**YOUR ASSIGNMENT**:
Below are entries; print them exactly from the first line through the one containing "if negb (bool_decide".

Items from a data source
(* ===== verification/ThreadInit.v ===== *)
(** * thread/thread.c: creating threads

    Process numbers, the control block and first stack of a new thread, and
    [thread_init], after which the scheduler and the locks are in the state
    from which [Sync] starts. *)

From stdpp Require Import base numbers list gmap strings.
From Stdlib Require Import ZArith Lia Ascii.
From S2P Require Import Prelude Interrupt Thread Timer Sync.

(** ** Data *)

(** The stack a new thread starts with; [ret] in [switch_to] takes [eip]. *)
Record thread_stack := ThreadStack {
  ebp : Z;
  ebx : Z;
  edi : Z;
  esi : Z;
  eip : Z;
  function : Z;
  func_arg : Z
}.

(** The system with what thread.c keeps besides: the counter of
    [allocate_pid] and the stacks made by [thread_create], by their address. *)
Record kernel := Kernel {
  sy : sys;
  next_pid : Z;
  kthread_stacks : gmap Z thread_stack
}.

Definition sizeof_intr_stack : Z := 19 * 4.
Definition sizeof_thread_stack : Z := 8 * 4.
Definition sizeof_task_struct : Z := 276.
Definition MAX_FILES_OPEN_PER_PROC : Z := 8.

(** The address of the lock [pid_lock]. *)
Definition pid_lock : Z := 1.

(** ** Operations *)

Section operations.
Context `{AddrV2P}.

(** The current thread runs the statements of a call into sync.c to the end of
    the call; [Blocked] when it has to wait. *)
Fixpoint run_call (fuel : nat) (t : Z) (σ : sys) : outcome sys :=
  match fuel with
  | O => OutOfFuel
  | S fuel' =>
      if negb (bool_decide (running_thread (ks σ) = t)) then Blocked
      else if bool_decide (pc_of σ t = User) then Ok σ
      else σ ← lock_step σ; run_call fuel' t σ
  end.

Definition call_acquire (σ : sys) (l : Z) : outcome sys :=
  run_call 8 (running_thread (ks σ)) (lock_acquire σ l).
Definition call_release (σ : sys) (l : Z) : outcome sys :=
  run_call 8 (running_thread (ks σ)) (lock_release σ l).

Definition allocate_pid (k : kernel) : outcome (Z * kernel) :=
  σ ← call_acquire (sy k) pid_lock;
  let next_pid := s16 (next_pid k + 1) in
  σ ← call_release σ pid_lock;
  Ok (next_pid, Kernel σ next_pid (kthread_stacks k)).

**RESPONSE TO THE EXERCISE**:
(* ===== verification/ThreadInit.v ===== *)
(** * thread/thread.c: creating threads

    Process numbers, the control block and first stack of a new thread, and
    [thread_init], after which the scheduler and the locks are in the state
    from which [Sync] starts. *)

From stdpp Require Import base numbers list gmap strings.
From Stdlib Require Import ZArith Lia Ascii.
From S2P Require Import Prelude Interrupt Thread Timer Sync.

(** ** Data *)

(** The stack a new thread starts with; [ret] in [switch_to] takes [eip]. *)
Record thread_stack := ThreadStack {
  ebp : Z;
  ebx : Z;
  edi : Z;
  esi : Z;
  eip : Z;
  function : Z;
  func_arg : Z
}.

(** The system with what thread.c keeps besides: the counter of
    [allocate_pid] and the stacks made by [thread_create], by their address. *)
Record kernel := Kernel {
  sy : sys;
  next_pid : Z;
  kthread_stacks : gmap Z thread_stack
}.

Definition sizeof_intr_stack : Z := 19 * 4.
Definition sizeof_thread_stack : Z := 8 * 4.
Definition sizeof_task_struct : Z := 276.
Definition MAX_FILES_OPEN_PER_PROC : Z := 8.

(** The address of the lock [pid_lock]. *)
Definition pid_lock : Z := 1.

(** ** Operations *)

Section operations.
Context `{AddrV2P}.

(** The current thread runs the statements of a call into sync.c to the end of
    the call; [Blocked] when it has to wait. *)
Fixpoint run_call (fuel : nat) (t : Z) (σ : sys) : outcome sys :=
  match fuel with
  | O => OutOfFuel
  | S fuel' =>
      if negb (bool_decide (running_thread (ks σ) = t)) then Blocked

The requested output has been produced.